Engineering Approach to Imaging Systems Design

COURSE DESCRIPTION:
The imaging system analyst must be conversant in numerous diverse technologies. Each has a unique effect on system evaluation. This course highlights these technologies in 10 sections and is filled with numerous practical and useful examples. While the equations are provided, the concepts are presented graphically and with imagery. An engineering approach is taken: the "bare bones" imaging system consists of illumination, optics, detector, and display. The radiometry and photometry section compares calibration sources to real sources (sun, fading twilight, artificial sources). The optics/detector combination performance can be described in the frequency domain (MTF analysis) by the parameter Fλ/d which is the ratio of the detector cutoff to the optics cutoff. Equally important, but often neglected is sampling; an inherent feature of all electronic imaging systems. Sampling artifacts, which creates blocky images, are particularly bothersome with periodic targets such as test targets and bar codes. Sampling cannot be studied in isolation but requires a reconstruction filter. Sampling artifacts are illustrated through numerous imagery. For man-in-the-loop operation, the display and the eye are of concern and, in many situations, these limit the over system performance. The impact of viewing distance on the image quality of displays, TVs, computers, cell phones, and halftones is discussed. A point-and-shoot camera appears simplistic from the outside. However, as shown in an example, modeling can be quite complex.

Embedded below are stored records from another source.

(* ===== verification/Loops.v ===== *)
(** * Loops: the background loops of a server, [jobs.rs]

    What a turn of each loop does is in [Jobs] and [Service]; here are the turns over time: when a loop looks again, woken early or
    not, and what a turn of the reconcile loop runs. *)

From Stdlib Require Import ZArith Lia Ascii String List.
From stdpp Require Import base list strings gmap.
From S2P Require Import Prelude Text Names Record Mesh Store Bridges Failure Limits Service Jobs.

(** ** [Jobs::run] and [run_alarms]: look, then wait until the next thing known is due, a notification or the end of a task *)

Definition RUN_LEAST : Z := 50.
Definition ALARMS_LEAST : Z := 100.

Section Loop.
(** What the [k]-th look at a time reports as the next thing due; the jitter of its poll; after how long it is woken, if it is. *)
Context (least : Z) (look : nat -> Z -> option Z) (jitter : nat -> Z) (woken : nat -> option Z).

Fixpoint look_at (start : Z) (k : nat) : Z :=
  match k with
  | O => start
  | S k =>
      let now := look_at start k in
      let wait := wait_for least now (jitter k) (look k now) in
      now + match woken k with Some early => Z.min early wait | None => wait end
  end.
End Loop.

(** ** The other loops' waits *)

(** [run_dns_sweeper]; [ServerCertificates::run]; [run_reconcile] and [run_sweeper] tick regularly. *)
Definition sweep_wait (j : Z) : Z := DNS_SWEEP_EVERY_MS / 2 + jitter_of DNS_SWEEP_EVERY_MS j.
Definition certificate_wait (installed : bool) : Z := if installed then Z.min HOUR_MS DAY_MS else 10000.
Definition RECONCILE_MS : Z := 5 * MINUTE_MS.

(** [Jobs::new]'s concurrency. *)
Definition jobs_concurrency (configured : Z) : Z := Z.max configured 1.

(** A turn of [run_reconcile]: three things, each only logged when it fails. *)
Section Reconcile.
Context `{TimeText}.
Context (now : Z) (cluster : option bool) (generation : Z) (chosen : list string).

Definition reconcile_turn (s : Svc) : (result nat SvError * result Z SvError * result nat SvError) * Svc :=
  let '(resumed, s) := resume_orphaned_issuance now cluster generation ORPHAN_GRACE_MS s in
  let '(pruned, s) := svc_st (prune_rate_limits now chosen) s in
  let '(requeued, s) := retry_failed_issuance now cluster generation s in
  ((resumed, pruned, requeued), s).
End Reconcile.

(** ** Properties *)

Lemma poll_wait_bounds j : POLL_MS <= poll_wait j <= 2 * POLL_MS.
Proof. unfold poll_wait. pose proof (jitter_bounds POLL_MS j ltac:(unfold POLL_MS; lia)). unfold POLL_MS in *. lia. Qed.

(** A loop looks again in time: within a minute whatever happens; no later than the next thing it knows to be due, but for the shortest wait;
    at once when it is woken; and unless it is woken never sooner than that wait, so it does not spin. *)
Theorem looks_in_time least look jitter woken start k :
  0 <= least <= POLL_MS -> (forall k, match woken k with Some early => 0 <= early | None => True end) ->
  let now := look_at least look jitter woken start k in
  let next := look_at least look jitter woken start (S k) in
  now <= next <= now + 2 * POLL_MS /\
  (forall at_, look k now = Some at_ -> next <= Z.max at_ (now + least)) /\
  (match woken k with Some early => next <= now + early | None => now + least <= next end).
Proof.
  intros Hl Hw. cbn [look_at]. set (now := look_at least look jitter woken start k). specialize (Hw k). pose proof (poll_wait_bounds (jitter k)) as Hp.
  unfold wait_for, sat_sub. destruct (look k now) as [at_|], (woken k) as [early|]; split_and!; intros; simplify_eq; lia.
Qed.

(** The alarms' loop: with nothing due and the database to itself, a look reports the earliest alarm, so the next look comes when that alarm
    is due (or as soon as it is woken), not later. *)
Theorem next_alarm_reported now d id at_ :
  (forall id a, (id, a) ∈ alarms d -> now < a) -> (id, at_) ∈ alarms d ->
  exists next, take_due_alarms_and_next now (d, []) = (Ok ([], Some next), (d, [])) /\ now < next <= at_ /\ exists id', (id', next) ∈ alarms d.
Proof.
  intros Hlater Hin. unfold take_due_alarms_and_next, bind, query. cbn [next_turn others fault run fold_left].
  destruct (sort_by snd (alarms d)) as [|[id' a'] rest] eqn:Es.
  { pose proof (sort_by_perm snd (alarms d)) as Hp. rewrite Es in Hp. apply Permutation_nil_l in Hp. rewrite <- Hp in Hin. by apply elem_of_nil in Hin. }
  assert ((id', a') ∈ alarms d) as Hin' by (rewrite <- (sort_by_perm snd (alarms d)), Es; by left).
  pose proof (sort_by_least snd _ _ _ _ Es Hin) as Hle. cbn in Hle. pose proof (Hlater _ _ Hin') as Hlt.
  exists a'. split; [|split; [lia|by eexists]].
  cbn [take due_prefix]. rewrite (proj2 (Z.ltb_lt _ _)) by done. cbn [Nat.min lookup list_lookup fmap option_fmap option_map snd take clear_alarms]. unfold ret.
  by rewrite Z.max_l by lia.
Qed.

(** The machine that sweeps renews its lease before it runs out: its next sweep comes within three quarters of the lease. *)
Theorem sweeper_keeps_lease j : 0 < sweep_wait j /\ 4 * sweep_wait j <= 3 * (2 * DNS_SWEEP_EVERY_MS).
Proof.
  unfold sweep_wait. pose proof (jitter_bounds DNS_SWEEP_EVERY_MS j ltac:(unfold DNS_SWEEP_EVERY_MS, MINUTE_MS, SECOND_MS; lia)).
  unfold DNS_SWEEP_EVERY_MS, MINUTE_MS, SECOND_MS in *. change (10 * (60 * 1000) / 2) with 300000. lia.
Qed.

The math, statistics, and data analysis section covers the validity of approximations, central limit theorem, Gaussian statistics, decision theory, and the receiver operating curve (ROC). Included are different ways to graph data and, as an example, the margin of error reported in political polls. System resolution (a.k.a. image quality) can be inferred from Schade's equivalent resolution which is a function of Fλ/d. Atmospheric transmittance and glare (via the sky-to-ground ratio) is discussed.

Target acquisition is presented with a simplified, back-of-the-envelope, approach using Fλ/d. Early systems had "large" detectors (Fλ/d < 0.5). These systems were detector limited and acquisition range was inversely proportional to detector size. With "small" detectors (Fλ/d > 1.5) the system is optics limited. Here changing the detector size has minimal effect on range. Selecting a mid-wave (MWIR) or long-wave (LWIR) infrared sensor depends upon Fλ/d, sensor noise, and atmospheric conditions.

LEARNING OUTCOMES:
This course will enable to you to

  • Use approximations appropriately (often called "rule-of-thumb," or "back-of-the-envelope" analysis)
  • Understand the difference between resolution limited, sensitivity limited, detector-limited, and optics-limited
  • Determine which subsystem limits system performance and why
  • Understand sampling artifacts (Nyquist frequency limit, aliasing, Moiré patterns, and variations in object edge location and width)
  • Use MTFs, resolution, sensitivity, and sampling concepts for system optimization
  • Understand the trade off between MTF and aliasing.

INTENDED AUDIENCE:
The course is for managers, system designers, test engineers, integrators, machine vision specialists, and camera users who want the best performance from their systems. It is helpful if the students are familiar with linear system theory (MTF analysis).
Course level: Introductory
Course length: full day

INSTRUCTOR:
Gerald Holst is an independent consultant for imaging system analysis and testing. He was a technical liaison to NATO, research scientist for DoD, and a member of the Lockheed-Martin senior technical staff. Dr. Holst has chaired the SPIE conference Infrared Imaging Systems: Design, Analysis, Modeling and Testing since 1989. He is author of over 30 journal articles and 6 books (published by SPIE and/or JCD Publishing). Dr. Holst is a member of OSA and is a SPIE Fellow.

RECOMMENDED TEXT:
Holst's Practical Guide to Electro-Optical Systems (JCD Publishing, 2003) by Gerald C. Holst.